GAE text search with quadratic sorting… here is a solution to the problem.

## GAE text search with quadratic sorting

Instead of full-text search on GAE, I use the solution below to return a sorted result set, first by keyword relevance and then by date (although the second sort can actually be anything). It feels a bit clunky, and I’m worried about performance at scale, so I’m looking for optimization suggestions or a completely different approach.

Quadratic sorting is important for my use case because a given search may have multiple results of the same relevance (measured by the number of keyword matches), but keeping the original query order now adds a lot of complexity. Any ideas?

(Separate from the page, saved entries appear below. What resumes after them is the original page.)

Lemma fold_field_precedence_witness :
  exists i it,
    GetItemByVersion
      [mkItem (mkVersion 0 10 1 false 0 "") true false true false
         "/home/u/.zig-toolchain/tarballs/zig-linux-x86_64-0.10.1.tar.xz" url_mirror]
      (mkVersion 0 10 1 false 0 "") = Some i
    /\ [mkItem (mkVersion 0 10 1 false 0 "") true false true false
          "/home/u/.zig-toolchain/tarballs/zig-linux-x86_64-0.10.1.tar.xz" url_mirror] !! i
       = Some it
    /\ Indexed it = true
    /\ Downloaded it = true
    /\ (exists d', In d' [mkDirEntry "zig-linux-x86_64-0.10.1.tar.xz" false]
                   /\ names_version (mkVersion 0 10 1 false 0 "") d'
                   /\ LocalPath it
                      = localDirPath "/home/u" join_slash ["tarballs"; Name d'])
    /\ ((forall d', In d' [mkDirEntry "zig-linux-x86_64-0.10.1.tar.xz" false] ->
                    names_version (mkVersion 0 10 1 false 0 "") d' ->
                    Name d' = Name (mkDirEntry "zig-linux-x86_64-0.10.1.tar.xz" false)) ->
        LocalPath it
        = localDirPath "/home/u" join_slash
            ["tarballs"; Name (mkDirEntry "zig-linux-x86_64-0.10.1.tar.xz" false)])
    /\ (forall it',
          In it' [mkItem (mkVersion 0 10 1 false 0 "") true false true false
                    "/home/u/.zig-toolchain/tarballs/zig-linux-x86_64-0.10.1.tar.xz"
                    url_mirror] ->
          equal (ItemVersion it') (mkVersion 0 10 1 false 0 "") = true -> it' = it).
Proof.
  apply (fold_field_precedence "linux" "amd64" "/home/u" join_slash
           [("0.10.1", linux_entry "" url_mirror)]
           [mkDirEntry "zig-linux-x86_64-0.10.1.tar.xz" false] []
           _ "0.10.1" (linux_entry "" url_mirror)
           (mkFileEntry url_mirror "" "")).
  - eexists. split; [vm_compute; reflexivity | apply Permutation_refl].
  - repeat constructor.
  - simpl. auto.
  - reflexivity.
  - reflexivity.
  - simpl. auto.
  - split; [reflexivity |]. exists "0.10.1", (mkVersion 0 10 1 false 0 "").
    splits; reflexivity.
Defined.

Step 1: Get a list of keys that match each search term

``````results_key_list = []
search_terms = ['a','b','c'] #User's search query, split into a list of strings

#query each search term and add the results to a list
#yields a list of keys with frequency of occurance indicating relevance
for item in search_terms:
subquery = SomeEntity.all(keys_only=True)
subquery.filter('SearchIndex = ', item) #SearchIndex is a StringListProperty
#more filters...
subquery.order('-DateCreated')
for returned_item in subquery:
results_key_list.append(str(returned_item))
``````

Step 2: Group the list by frequency while maintaining the original order

``````#return a dictionary of keys, with their frequency of occurrence
grouped_results = defaultdict(int)
for key in results_key_list:
grouped_results[key] += 1

sorted_results = []
known = set()

#creates an empty list for each match frequency
for i in range(len(search_terms)):
sorted_results.append([])

#using the original results ordering,
#construct an array of results grouped and ordered by descending frequency
for key in results_key_list:
if key in known: continue
frequency = grouped_results[key]
sorted_results[len(search_terms) - frequency].append(key)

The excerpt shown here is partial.